Rossini portrait

I/11

L'Italiana in Algeri

[The Italian Girl in Algiers]

Dramma giocoso per musica in two acts by
ANGELO ANELLI

First performance:
Venice – Teatro San Benedetto
22 May 1813

Critical Edition by
AZIO CORGHI

FONDAZIONE ROSSINI PESARO 1981

CHARACTERS:
MUSTAFÀ, Bey of Algiers, bass-baritone
ELVIRA, Mustafà's wife, soprano
ZULMA, a slave girl, confidante of Elvira, mezzo-soprano
HALY, Captain of the Algerian pirates, bass
LINDORO, a young Italian, Mustafà's favorite slave, tenor
ISABELLA, an Italian lady, contralto
TADDEO, Isabella's companion, bass-baritone
Male chorus of eunuchs of the harem, Algerian pirates, Italian slaves, Pappataci
Women of the harem, European slaves, sailors, silent

The scene is set in Algiers

Instrumentation: 1 Flute/2 Piccolos, 2 Oboes, 2 Clarinets, 1 Bassoon, 2 Horns, 2 Trumpets, Bass Drum and Banda turca, Catuba (perc. instrument), Strings, Continuo
Performance time: 2h 15m

Within the bubbling score of this opera, whose timeless theme of the liberation of a woman abducted by a tyrant also has echoes of Italian nationalism, the scenes range from the sentimental to the lunatic.

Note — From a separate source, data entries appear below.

(** [s.match(/<literal>(\S+)/)]: [None] is [null], [Some g] is the match
    array, of which only the group [g] is used.  The leftmost position
    where the literal is followed by a non-space code unit matches. *)
Fixpoint match_literal_group (literal s : jsstring) : option jsstring :=
  match strip_prefix literal s with
  | Some rest =>
      match non_space_run rest with
      | (_ :: _) as g => Some g
      | [] => match s with
              | _ :: s' => match_literal_group literal s'
              | [] => None
              end
      end
  | None => match s with
            | _ :: s' => match_literal_group literal s'
            | [] => None
            end
  end.

(** The 64 digits of base64. *)
Definition base64_digits : jsstring :=
  lit "ABCDEFGHIJKLMNOPQRSTUVWXYZabcdefghijklmnopqrstuvwxyz0123456789+/".

Definition base64_digit (i : N) : N := nth (N.to_nat i) base64_digits 0%N.

Definition pad : N := 61.

Fixpoint base64 (bs : list N) : jsstring :=
  match bs with
  | [] => []
  | [a] => [base64_digit (a / 4); base64_digit (a mod 4 * 16); pad; pad]
  | [a; b] =>
      [base64_digit (a / 4); base64_digit (a mod 4 * 16 + b / 16);
       base64_digit (b mod 16 * 4); pad]
  | a :: b :: c :: rest =>
      base64_digit (a / 4) :: base64_digit (a mod 4 * 16 + b / 16)
      :: base64_digit (b mod 16 * 4 + c / 64) :: base64_digit (c mod 64)
      :: base64 rest
  end%N.

(** [btoa(s)]: base64 of a string of code units below 256; any other
    string makes it throw, which is [None] here. *)
Definition btoa (s : jsstring) : option jsstring :=
  if forallb (fun c => c <? 256)%N s then Some (base64 s) else None.

End Js.

Import Js.
(** PUT /users/:username/tokens/:tokenname and POST /users/:username/tokens;
    [tokenname] is [None] when the handler receives two arguments. *)
Definition addOrUpdateToken (username : string) (tokenname : option string)
    : world -> reply * world :=
  fun w =>
    let named : M string :=
      match tokenname with
      | Some name => ret name
      | None =>
          fragment <- User.random_fragment E ;;
          ret ("token_" +:+ fragment)
      end in
    let '(result, w') :=
      (tokenname <- named ;; User.addToken E username (Some tokenname)) w in
    match result with
    | Throw x => (Uncaught x, w')
    | Fail err => (Json 500 (BodyErr err), w')
    | Ok newToken => (Json 201 (BodyNewToken newToken), w')
    end.

End WithEnv.

End Routes.

(* ===================================================================== *)
(** * Vocabulary of the statements *)
(* ===================================================================== *)

(** [ds] is the base-36 numeral of [n]: it is read back as [n], and it has
    no more digits than needed. *)
Definition numeral36 (ds : string) (n : N) : Prop :=
  (∀ acc, JS.parse36_aux ds acc
            = Some (acc * 36 ^ N.of_nat (String.length ds) + n)%N) ∧
  (String.length ds = 1 ∨ (36 ^ (N.of_nat (String.length ds) - 1) <= n)%N).

(** The keys a scan has visited when it is described by [segments]: each
    segment is a run of keys passed over, followed by the key that
    matched. *)
Definition visited (segments : list (list string * string)) : list string :=
  concat (map (λ segment, fst segment ++ [snd segment])%list segments).

(** The value the collision loop ends with after [n] redraws. *)
Definition accepted (E : env) (token : string) (w : world) (n : nat) : string :=
  match n with
  | 0 => token
  | S k => uuid_v4 E (uuids w + k)
  end.

(** The operation kind written to [newToken.operation]. *)
Definition operation (apiTokens : tokmap) (tokenname : string) : string :=
  if String.eqb (JS.typeof (JS.read apiTokens tokenname)) "string"
  then "update" else "insert".

(** The patch [{ apiTokens: apiTokens }]. *)
Definition only_tokens (apiTokens : tokmap) : patch :=
  {| patch_apiTokens := Some apiTokens; patch_attributes := ∅ |}.

(** The name [User.addToken] works with: the given one, or a generated
    one. *)
Definition name_of (E : env) (tokenname : option string) (w : world) : string :=
  match tokenname with
  | Some name => name
  | None => "gen_" +:+ JS.toString36 (random_1e9 E (randoms w))
  end.

(** The world once the name is known. *)
Definition named (tokenname : option string) (w : world) : world :=
  match tokenname with
  | Some _ => w
  | None => drawn_random w
  end.
(** * HPF pansharpening: a shallow embedding of [functions.py] and [pansharpen.py]

    The pipeline reads a panchromatic (PAN) and a multispectral (MUL) raster,
    high-pass filters the PAN stack, adds the remaining PAN component to every
    MUL band and writes the bands to a new raster.

    Modelling choices.
    - Floating-point values are kept abstract behind the interface
      [FloatOps]: a carrier with a not-a-number value, the arithmetic used by
      the code, numpy's [==] and [np.isnan].  The structural results hold for
      every carrier.  Results that depend on arithmetic identities are stated
      on [xQ], exact rationals extended with NaN, where rounding is not
      modelled; [b64], IEEE double precision, is the second carrier, on which
      the sample runs are evaluated again and on which the effects of
      rounding are shown.
    - The carrier-generic reader starts from cells that are float32 values
      already.  [read_raster_float32] is the reader with its two formats
      written out: cells as stored in the raster, converted to float32, and
      compared with the sentinel as numpy compares them.
    - numpy and dask arrays are nested lists in (band, row, column) order.
    - Python exceptions are the [Raise] branch of [result].
    - The GDAL output dataset is the log of the calls made on it; a path that
      cannot be opened is a file system lookup that fails.
    - The [print] calls and the dask thread-pool setting are left out.        *)

From Stdlib Require Import Ascii String.
From Stdlib Require Import List ZArith QArith Bool Lia Lqa.
From Stdlib Require Import Floats.SpecFloat.
Import ListNotations.
Local Open Scope nat_scope.

(** ** Python exceptions *)

Inductive PyErr : Type :=
| AttributeError   (* attribute access on [None], e.g. a failed [gdal.Open] *)
| TypeError        (* bad call arity, subscripting [None] *)
| IndexError       (* index past the end of an array axis *)
| ValueError.      (* numpy / dask / GDAL shape errors *)

Inductive result (A : Type) : Type :=
| Ok (a : A)
| Raise (e : PyErr).
Arguments Ok {A} a.
Arguments Raise {A} e.

Definition bind {A B} (m : result A) (k : A -> result B) : result B :=
  match m with
  | Ok a => k a
  | Raise e => Raise e
  end.

Notation "x <- m ;; k" := (bind m (fun x => k))
  (at level 61, m at next level, right associativity).
Notation "' pat <- m ;; k" := (bind m (fun x => match x with pat => k end))
  (at level 61, pat pattern, m at next level, right associativity).

(** [for x in xs: body] over a state that the body updates or aborts. *)
Fixpoint for_each {A S} (xs : list A) (body : A -> S -> result S) (s : S)
  : result S :=
  match xs with
  | [] => Ok s
  | x :: rest => s' <- body x s ;; for_each rest body s'
  end.

(** Python's [range(lo, hi)]. *)
Definition range (lo hi : nat) : list nat := seq lo (hi - lo).

(** ** Floating-point interface *)

Class FloatOps (F : Type) : Type := {
  nan : F;                    (* np.nan *)
  of_int : Z -> F;            (* a Python int used in float arithmetic *)
  fadd : F -> F -> F;
  fsub : F -> F -> F;
  fmul : F -> F -> F;
  fdiv : F -> F -> F;
  feqb : F -> F -> bool;      (* == *)
  isnan : F -> bool           (* np.isnan *)
}.

(** What the proofs use of IEEE 754: NaN is a NaN, compares unequal to
    everything and is absorbing for the arithmetic. *)
Class FloatLaws (F : Type) `{FloatOps F} : Prop := {
  isnan_nan : isnan nan = true;
  feqb_nan_l : forall x y, isnan x = true -> feqb x y = false;
  feqb_nan_r : forall x y, isnan y = true -> feqb x y = false;
  fadd_nan_l : forall x y, isnan x = true -> isnan (fadd x y) = true;
  fadd_nan_r : forall x y, isnan y = true -> isnan (fadd x y) = true;
  fsub_nan_l : forall x y, isnan x = true -> isnan (fsub x y) = true;
  fsub_nan_r : forall x y, isnan y = true -> isnan (fsub x y) = true;
  fmul_nan_r : forall x y, isnan y = true -> isnan (fmul x y) = true
}.

(** ** Arrays *)

Definition Array2 (F : Type) : Type := list (list F).
Definition Array3 (F : Type) : Type := list (Array2 F).

Definition tabulate {A} (n : nat) (f : nat -> A) : list A := map f (seq 0 n).

Definition shape2 {F} (a : Array2 F) : nat * nat :=
  (length a, length (hd [] a)).

Definition shape3 {F} (a : Array3 F) : nat * nat * nat :=
  (length a, length (hd [] a), length (hd [] (hd [] a))).

(** [a[r, c]] and [a[b, r, c]] for indices inside the array; [d] elsewhere. *)
Definition at2 {F} (a : Array2 F) (d : F) (r c : nat) : F :=
  nth c (nth r a []) d.

Definition at3 {F} (a : Array3 F) (d : F) (b r c : nat) : F :=
  at2 (nth b a []) d r c.

(** The same with signed indices: anything off the array is [d].  This is
    how a filter with [mode='constant', cval=d] sees its input. *)
Definition at3z {F} (a : Array3 F) (d : F) (b r c : Z) : F :=
  if ((b <? 0) || (r <? 0) || (c <? 0))%Z then d
  else at3 a d (Z.to_nat b) (Z.to_nat r) (Z.to_nat c).

(** Every band has [nr] rows of [nc] cells. *)
Definition has_shape2 {F} (nr nc : nat) (a : Array2 F) : Prop :=
  length a = nr /\ Forall (fun row => length row = nc) a.

Definition has_shape3 {F} (nb nr nc : nat) (a : Array3 F) : Prop :=
  length a = nb /\ Forall (has_shape2 nr nc) a.

Definition shape2_eqb (s t : nat * nat) : bool :=
  (fst s =? fst t) && (snd s =? snd t).

(** [np.stack] / [da.stack] of 2-D arrays: needs at least one array, all of
    one shape. *)
Definition stack {F} (arrays : list (Array2 F)) : result (Array3 F) :=
  match arrays with
  | [] => Raise ValueError
  | a :: _ =>
      if forallb (fun x => shape2_eqb (shape2 x) (shape2 a)) arrays
      then Ok arrays else Raise ValueError
  end.

(** numpy broadcasting of two 2-D operands. *)
Definition broadcast_dim (m n : nat) : result nat :=
  if m =? n then Ok m
  else if m =? 1 then Ok n
  else if n =? 1 then Ok m
  else Raise ValueError.

Definition pick (dim i : nat) : nat := if dim =? 1 then 0 else i.

Definition elementwise {F} (d : F) (op : F -> F -> F) (x y : Array2 F)
  : result (Array2 F) :=
  let '(rx, cx) := shape2 x in
  let '(ry, cy) := shape2 y in
  nr <- broadcast_dim rx ry ;;
  nc <- broadcast_dim cx cy ;;
  Ok (tabulate nr (fun r => tabulate nc (fun c =>
        op (at2 x d (pick rx r) (pick cx c))
           (at2 y d (pick ry r) (pick cy c))))).

(** ** GDAL datasets *)

Record GeoTransform (F : Type) : Type := mkGeo {
  gt0 : F;   (* origin x *)
  gt1 : F;   (* pixel width *)
  gt2 : F;
  gt3 : F;   (* origin y *)
  gt4 : F;
  gt5 : F    (* pixel height, negative for north-up *)
}.
Arguments mkGeo {F}.
Arguments gt0 {F}.
Arguments gt1 {F}.
Arguments gt2 {F}.
Arguments gt3 {F}.
Arguments gt4 {F}.
Arguments gt5 {F}.

(** An opened raster.  A band is its pixel function (row, column), already
    converted by [.astype(np.float32)].  GDAL has no raster with a zero
    dimension. *)
Record Dataset (F : Type) : Type := mkDataset {
  RasterXSize : nat;
  RasterYSize : nat;
  RasterBands : list (nat -> nat -> F);
  GetProjection : option string;
  GetGeoTransform : option (GeoTransform F)
}.
Arguments mkDataset {F}.
Arguments RasterXSize {F}.
Arguments RasterYSize {F}.
Arguments RasterBands {F}.
Arguments GetProjection {F}.
Arguments GetGeoTransform {F}.

Definition RasterCount {F} (ds : Dataset F) : nat := length (RasterBands ds).

(** The files [gdal.Open] can open. *)
Definition FileSystem (F : Type) : Type := string -> option (Dataset F).

(** Calls made on the output dataset, in order. *)
Inductive GdalOp (F : Type) : Type :=
| Create (path : string) (xsize ysize bands : nat) (dtype : string)
         (options : list string)
| SetNoDataValue (band : nat) (v : F)
| WriteArray (band : nat) (a : Array2 F)
| SetGeoTransform (g : GeoTransform F)
| SetProjection (p : string)
| FlushCache.
Arguments Create {F}.
Arguments SetNoDataValue {F}.
Arguments WriteArray {F}.
Arguments SetGeoTransform {F}.
Arguments SetProjection {F}.
Arguments FlushCache {F}.

(** A Python value passed at a call site. *)
Inductive pyval (F : Type) : Type :=
| PyStr (s : string)
| PyNum (x : F)
| PyNone.
Arguments PyStr {F}.
Arguments PyNum {F}.
Arguments PyNone {F}.

Section Pipeline.

Context {F : Type} `{FloatOps F}.

(** *** [read_raster] *)

(** [gdal.Open] returns [None] for a path it cannot open; the first
    attribute access on it raises. *)
Definition gdal_Open (fs : FileSystem F) (path : string)
  : result (Dataset F) :=
  match fs path with
  | Some ds => Ok ds
  | None => Raise AttributeError
  end.

(** [src_ds.GetRasterBand(band).ReadAsArray().astype(np.float32)], bands
    counted from 1. *)
Definition ReadAsArray (src_ds : Dataset F) (band : nat)
  : result (Array2 F) :=
  match band with
  | 0 => Raise AttributeError
  | S k =>
      match nth_error (RasterBands src_ds) k with
      | Some px =>
          Ok (tabulate (RasterYSize src_ds) (fun r =>
                tabulate (RasterXSize src_ds) (fun c => px r c)))
      | None => Raise AttributeError
      end
  end.

(** [ds == nodata]: with [nodata = None] no cell compares equal. *)
Definition eq_nodata (v : F) (nodata : option F) : bool :=
  match nodata with
  | Some s => feqb v s
  | None => false
  end.

(** [ds[ds == nodata] = np.nan] *)
Definition fill_nan (ds : Array2 F) (nodata : option F) : Array2 F :=
  map (map (fun v => if eq_nodata v nodata then nan else v)) ds.

Definition read_raster (fs : FileSystem F) (path : string)
  (nodata : option F)
  : result (Array3 F * option string * option (GeoTransform F)) :=
  src_ds <- gdal_Open fs path ;;
  let n_bands := RasterCount src_ds in
  let projection := GetProjection src_ds in
  let geoTrans := GetGeoTransform src_ds in
  raw_image <- for_each (range 1 (n_bands + 1))
                 (fun band raw_image =>
                    ds <- ReadAsArray src_ds band ;;
                    let ds := fill_nan ds nodata in
                    Ok (raw_image ++ [ds]))
                 [] ;;
  raw_image_np <- stack raw_image ;;
  Ok (raw_image_np, projection, geoTrans).

(** The array [read_raster] builds for the band with pixel function [px]. *)
Definition band_array (ds : Dataset F) (nodata : option F)
  (px : nat -> nat -> F) : Array2 F :=
  fill_nan (tabulate (RasterYSize ds) (fun r =>
              tabulate (RasterXSize ds) (fun c => px r c))) nodata.

(** *** [get_bbox] *)

(** [geoTrans[i]] on a missing geotransform raises. *)
Definition subscript {A} (o : option A) : result A :=
  match o with
  | Some a => Ok a
  | None => Raise TypeError
  end.

Definition get_bbox (fs : FileSystem F) (path : string) : result (list F) :=
  src_ds <- gdal_Open fs path ;;
  geoTrans <- subscript (GetGeoTransform src_ds) ;;
  let resX := gt1 geoTrans in
  let resY := gt5 geoTrans in
  let ulx := gt0 geoTrans in
  let uly := gt3 geoTrans in
  let lrx := fadd ulx (fmul (of_int (Z.of_nat (RasterXSize src_ds))) resX) in
  let lry := fadd uly (fmul (of_int (Z.of_nat (RasterYSize src_ds))) resY) in
  let bbox := [ulx; lry; lrx; uly; resX; resY] in
  Ok bbox.

(** *** [high_pass_filter] *)

Definition highPassMatrix : Array2 F :=
  map (map (fun z => fdiv (of_int z) (of_int 25)))
    [ [-1; -1; -1; -1; -1];
      [-1; -1; -1; -1; -1];
      [-1; -1; 24; -1; -1];
      [-1; -1; -1; -1; -1];
      [-1; -1; -1; -1; -1] ]%Z.

(** The sum of the kernel weights, taken in row-major order. *)
Definition kernel_sum : F :=
  fold_left fadd (concat highPassMatrix) (of_int 0).

(** [scipy.ndimage.convolve(input, weights, mode='constant', cval)] for a
    3-D input and a 3-D weights array (scipy is a library the code calls;
    this is its documented behaviour).  [convolve] reverses the weights along
    every axis and correlates.  Along an axis of length [len] the filter is
    centred on index [len // 2], moved one to the left when [len] is even. *)
Definition flip3 (w : Array3 F) : Array3 F :=
  rev (map (fun m => rev (map (@rev F) m)) w).

Definition filter_centre (len : nat) : Z :=
  (Z.of_nat len / 2 + (if Nat.even len then -1 else 0))%Z.

(** Python's [enumerate]. *)
Definition enumerate {A} (l : list A) : list (nat * A) :=
  combine (seq 0 (length l)) l.

(** The filter elements in row-major order, each with its offset from the
    output cell. *)
Definition taps (w : Array3 F) : list (Z * Z * Z * F) :=
  let '(nk, ni, nj) := shape3 w in
  flat_map (fun '(k, m) =>
    flat_map (fun '(i, row) =>
      map (fun '(j, x) =>
             ((Z.of_nat k - filter_centre nk)%Z,
              (Z.of_nat i - filter_centre ni)%Z,
              (Z.of_nat j - filter_centre nj)%Z, x))
          (enumerate row))
      (enumerate m))
    (enumerate w).

(** One output cell: the running sum starts at 0 and adds weight * value
    for every filter element; cells off the input read as [cval].  (scipy
    leaves out the elements whose weight is 0; the kernel here has none.) *)
Definition correlate_cell (input : Array3 F) (tp : list (Z * Z * Z * F))
  (cval : F) (b r c : nat) : F :=
  fold_left
    (fun res '(db, dr, dc, w) =>
       fadd res (fmul w (at3z input cval (Z.of_nat b + db)
                                         (Z.of_nat r + dr)
                                         (Z.of_nat c + dc))))
    tp (of_int 0).

Definition ndimage_convolve (input weights : Array3 F) (cval : F)
  : Array3 F :=
  let '(nb, nr, nc) := shape3 input in
  let tp := taps (flip3 weights) in
  tabulate nb (fun b => tabulate nr (fun r => tabulate nc (fun c =>
    correlate_cell input tp cval b r c))).

Definition high_pass_filter (array : Array3 F) : result (Array3 F) :=
  k <- for_each (range 0 (fst (fst (shape3 array))))
         (fun b k => Ok (k ++ [highPassMatrix])) [] ;;
  k <- stack k ;;
  let convolve_image := ndimage_convolve array k nan in
  Ok convolve_image.

(** *** [pansharpening] *)

(** [a[i, :, :]] *)
Definition getitem (a : Array3 F) (i : nat) : result (Array2 F) :=
  match nth_error a i with
  | Some x => Ok x
  | None => Raise IndexError
  end.
(** * A shallow embedding of the OSL execution back end

    The development follows three translation units of liboslexec:

    - [dictionary.cpp]: the attribute dictionary cache
      ([Dictionary::dict_next], [Dictionary::dict_value]);
    - [llvm_gen.cpp]: the per-opcode IR generators for arithmetic on dual
      numbers ([llvm_gen_add], [llvm_gen_sub], [llvm_gen_mul],
      [llvm_gen_div], [llvm_gen_minmax]) and closure construction
      ([llvm_gen_closure]);
    - [instance.cpp]: parameter binding ([ShaderInstance::parameters],
      [ShaderInstance::param_storage]) and the merge test
      ([ShaderInstance::mergeable]).

    Conventions.  A C++ [int] is a [Z]; a conversion from [size_t] goes
    through [to_int], which writes the 32-bit wrap-around out.  A [float]
    held in storage is its 32-bit pattern (a [Z]), so that [memcmp] is
    equality of patterns.  A [ustring] is a [string] (ustrings are interned,
    so comparing the pointers compares the characters).  Behaviour that C++
    leaves undefined (an index past the end of a vector, a null
    dereference) and a failed [OSL_ASSERT] make a function return [None];
    [OSL_DASSERT] is compiled out of release builds and is not modelled. *)

From Stdlib Require Import ZArith Ascii String List Bool Lia.
From Stdlib Require Import Floats.SpecFloat DecimalString.
From stdpp Require Import base option list strings.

Rossini overlaps elements of the two genres of opera seria and opera buffa to present noble feelings within the comic frame.

L'Italiana in Algeri is a work which has never completely disappeared from the repertory, accumulating inaccuracies and inauthentic traditions on top of the changes made by Rossini himself. The critical edition corrects these distortions, reconstructing the various versions of the work and providing all the music prepared by Rossini for the opera at its first performance, as well as the revisions he made for Vicenza, Milan, and Naples.